(** X14. [lineIndexOf(index)] in a configuration that inserts no hyphen, on
    a control whose cached line table, if it answers the present version and
    width, is well formed (no table cached, a table out of date, or the
    table [ensure()] left), for an offset inside the text. On the plain path
    it returns once the fuel exceeds the length of the text. Whenever it
    returns, the line it names exists in the line table, holds the offset
    between its start and its end, and starts at the offset when the offset
    follows a newline (the caret after a line break belongs to the next
    line). *)
Theorem lineIndexOf_finds_the_line (fuel : nat) (index : Z)
  (c : TextControl) :
  no_hyphen (options c) -> layout_wf c ->
  0 <= index <= len (text (textModel c)) ->
  (styleAwareLayout (options c) = false ->
   (length (text (textModel c)) < fuel)%nat ->
   exists c' li, lineIndexOf measure fuel index c = Ok (c', li))
  /\ forall c' li,
       lineIndexOf measure fuel index c = Ok (c', li) ->
       exists k L,
         _cache (textLayout c') = Some k
         /\ nthZ (c_lines k) li = Some L
         /\ l_start L <= index <= l_end L
         /\ (nthZ (text (textModel c)) (index - 1) = Some newline ->
             l_start L = index).
Proof.
  intros Hno Hwf Hidx. unfold lineIndexOf. split.
  - intros Hplain Hfuel.
    destruct (ensure_total measure fuel c Hplain Hfuel) as (c1 & k & ->).
    cbn [mbind res_bind]. destruct (_ =? 0); eauto.
  - intros c' li.
    destruct (ensure measure fuel c) as [[c1 k] | |] eqn:He; try done.
    cbn [mbind res_bind].
    destruct (ensure_wf fuel c c1 k Hno Hwf He) as (Hw & Hm & Hk & _).
    pose proof (well_formed_nonempty _ _ Hw) as Hne.
    destruct (Z.eqb_spec (len (c_lines k)) 0) as [Hz | _].
    { by apply len_nil_inv in Hz. }
    intros [= <- <-]. rewrite Hm.
    destruct (line_index_wf _ _ index Hw Hidx) as (L & HL & Hc & Hn).
    by exists k, L.
Qed.

End LineIndex.

Lemma lineIndexOf_finds_the_line_witness :
  exists c' li k L,
    lineIndexOf (fixed_pitch 10) 9 3
      (sample_control 47 default_options (js "ab" ++ [newline] ++ js "cd"))
    = Ok (c', li)
    /\ _cache (textLayout c') = Some k
    /\ nthZ (c_lines k) li = Some L
    /\ l_start L = 3.
Proof.
  destruct (lineIndexOf_finds_the_line (fixed_pitch 10) 9 3
              (sample_control 47 default_options
                 (js "ab" ++ [newline] ++ js "cd"))) as [Hret Hspec].
  - right. right. reflexivity.
  - intros k Hk. discriminate Hk.
  - vm_compute. split; discriminate.
  - destruct Hret as (c' & li & Hli).
    + reflexivity.
    + vm_compute. lia.
    + destruct (Hspec c' li Hli) as (k & L & Hk & HL & _ & Hnl).
      exists c', li, k, L.
      split; [exact Hli | split; [exact Hk | split; [exact HL |]]].
      apply Hnl. reflexivity.
Defined.

(** * Further properties of the controller *)

(** ** Undo and redo *)

Lemma selection_eta s : mkSel (anchor s) (head s) = s.
Proof. by destruct s. Qed.

Lemma snapshot_restore state c : snapshot (restore state c) = state.
Proof.
  unfold snapshot. destruct (restore_text_selection state c) as [-> ->].
  by destruct state.
Qed.

Lemma last_is_Some {A} (l : list A) : l <> [] -> exists x, last l = Some x.
Proof.
  intros Hne. destruct (last l) as [x |] eqn:E; [by exists x |].
  by apply last_None in E.
Qed.

Lemma removelast_last_eq {A} (l : list A) x :
  last l = Some x -> removelast l ++ [x] = l.
Proof. intros [l' ->]%last_Some. by rewrite removelast_last. Qed.

(** X15. [undo()] and [redo()] are inverse to each other on what a snapshot
    holds and on the two stacks: after [undo()] then [redo()] from a state
    with something to undo, and after [redo()] then [undo()] from a state
    with something to redo, the text, the selection, the undo stack and the
    redo stack are what they were. The buffer itself is not: it holds a
    single run of the default style, and its version went up by two. *)
Theorem undo_and_redo_are_inverse (c : TextControl) :
  (_history c <> [] ->
   text (textModel (redo (undo c))) = text (textModel c)
   /\ selection (redo (undo c)) = selection c
   /\ _history (redo (undo c)) = _history c
   /\ _redo (redo (undo c)) = _redo c
   /\ runs (textModel (redo (undo c))) = [plain_run (text (textModel c))]
   /\ _version (textModel (redo (undo c))) = _version (textModel c) + 2)
  /\ (_redo c <> [] ->
      text (textModel (undo (redo c))) = text (textModel c)
      /\ selection (undo (redo c)) = selection c
      /\ _history (undo (redo c)) = _history c
      /\ _redo (undo (redo c)) = _redo c
      /\ runs (textModel (undo (redo c))) = [plain_run (text (textModel c))]
      /\ _version (textModel (undo (redo c))) = _version (textModel c) + 2).
Proof.
  split.
  - intros Hne. destruct (last_is_Some _ Hne) as [prev Hprev].
    assert (Hu : undo c
                 = restore prev
                     (set_stacks (removelast (_history c))
                        (_redo c ++ [snapshot c]) c)).
    { unfold undo. by rewrite Hprev. }
    assert (Hr : redo (undo c)
                 = restore (snapshot c)
                     (set_stacks (removelast (_history c) ++ [prev])
                        (_redo c) (undo c))).
    { assert (E1 : _redo (undo c) = _redo c ++ [snapshot c]) by by rewrite Hu.
      assert (E2 : _history (undo c) = removelast (_history c))
        by by rewrite Hu.
      assert (E3 : snapshot (undo c) = prev)
        by (rewrite Hu; apply snapshot_restore).
      unfold redo. by rewrite E1, E2, E3, last_snoc, removelast_last. }
    rewrite Hr. split_and!.
    + apply restore_text_selection.
    + simpl. apply selection_eta.
    + simpl. by apply removelast_last_eq.
    + done.
    + simpl. done.
    + rewrite Hu. simpl. lia.
  - intros Hne. destruct (last_is_Some _ Hne) as [next Hnext].
    assert (Hr : redo c
                 = restore next
                     (set_stacks (_history c ++ [snapshot c])
                        (removelast (_redo c)) c)).
    { unfold redo. by rewrite Hnext. }
    assert (Hu : undo (redo c)
                 = restore (snapshot c)
                     (set_stacks (_history c)
                        (removelast (_redo c) ++ [next]) (redo c))).
    { assert (E1 : _history (redo c) = _history c ++ [snapshot c])
        by by rewrite Hr.
      assert (E2 : _redo (redo c) = removelast (_redo c)) by by rewrite Hr.
      assert (E3 : snapshot (redo c) = next)
        by (rewrite Hr; apply snapshot_restore).
      unfold undo. by rewrite E1, E2, E3, last_snoc, removelast_last. }
    rewrite Hu. split_and!.
    + apply restore_text_selection.
    + simpl. apply selection_eta.
    + done.
    + simpl. by apply removelast_last_eq.
    + simpl. done.
    + rewrite Hr. simpl. lia.
Qed.

(** ** The size of the history *)

Lemma len_snoc {A} (l : list A) x : len (l ++ [x]) = len l + 1.
Proof. by rewrite len_app. Qed.

Lemma len_removelast {A} (l : list A) x :
  last l = Some x -> len (removelast l) = len l - 1.
Proof.
  intros [l' ->]%last_Some. rewrite removelast_last, len_snoc. lia.
Qed.

Lemma pushHistory_bounded c :
  len (_history c) <= Z.max 0 (_historyLimit c) ->
  history_bounded (pushHistory c)
  /\ _historyLimit (pushHistory c) = _historyLimit c.
Proof.
  intros Hb. split; [| done]. unfold history_bounded, pushHistory.
  cbn [_history _redo _historyLimit set_stacks].
  change (len (@nil Snapshot)) with 0. rewrite Z.add_0_r.
  pose proof (len_nonneg (_history c)) as Hn.
  destruct (Z.gtb_spec (len (_history c ++ [snapshot c])) (_historyLimit c))
    as [Hgt | Hle].
  - assert (Hd : len (drop 1 (_history c ++ [snapshot c])) = len (_history c)).
    { unfold len. rewrite length_drop, length_app. simpl. lia. }
    by rewrite Hd.
  - rewrite len_snoc in *. lia.
Qed.

Lemma exec_history_bounded op c :
  history_bounded c ->
  history_bounded (exec_history op c)
  /\ _historyLimit (exec_history op c) = _historyLimit c.
Proof.
  unfold history_bounded. intros Hb.
  pose proof (len_nonneg (_history c)). pose proof (len_nonneg (_redo c)).
  destruct op; cbn [exec_history].
  - apply pushHistory_bounded. lia.
  - unfold undo. destruct (last (_history c)) as [prev |] eqn:Hprev; [| done].
    cbn [_history _redo _historyLimit restore invalidate set_dirty
         set_selection set_textModel set_stacks].
    rewrite len_snoc, (len_removelast _ _ Hprev). split; [lia | done].
  - unfold redo. destruct (last (_redo c)) as [next |] eqn:Hnext; [| done].
    cbn [_history _redo _historyLimit restore invalidate set_dirty
         set_selection set_textModel set_stacks].
    rewrite len_snoc, (len_removelast _ _ Hnext). split; [lia | done].
Qed.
══════════════════════════════
Try it:
Could you copy exactly the lines from the first line of the records above through the line containing "width, is well", both included, and nothing else?

Output below:
(** X14. [lineIndexOf(index)] in a configuration that inserts no hyphen, on
    a control whose cached line table, if it answers the present version and
    width, is well formed (no table cached, a table out of date, or the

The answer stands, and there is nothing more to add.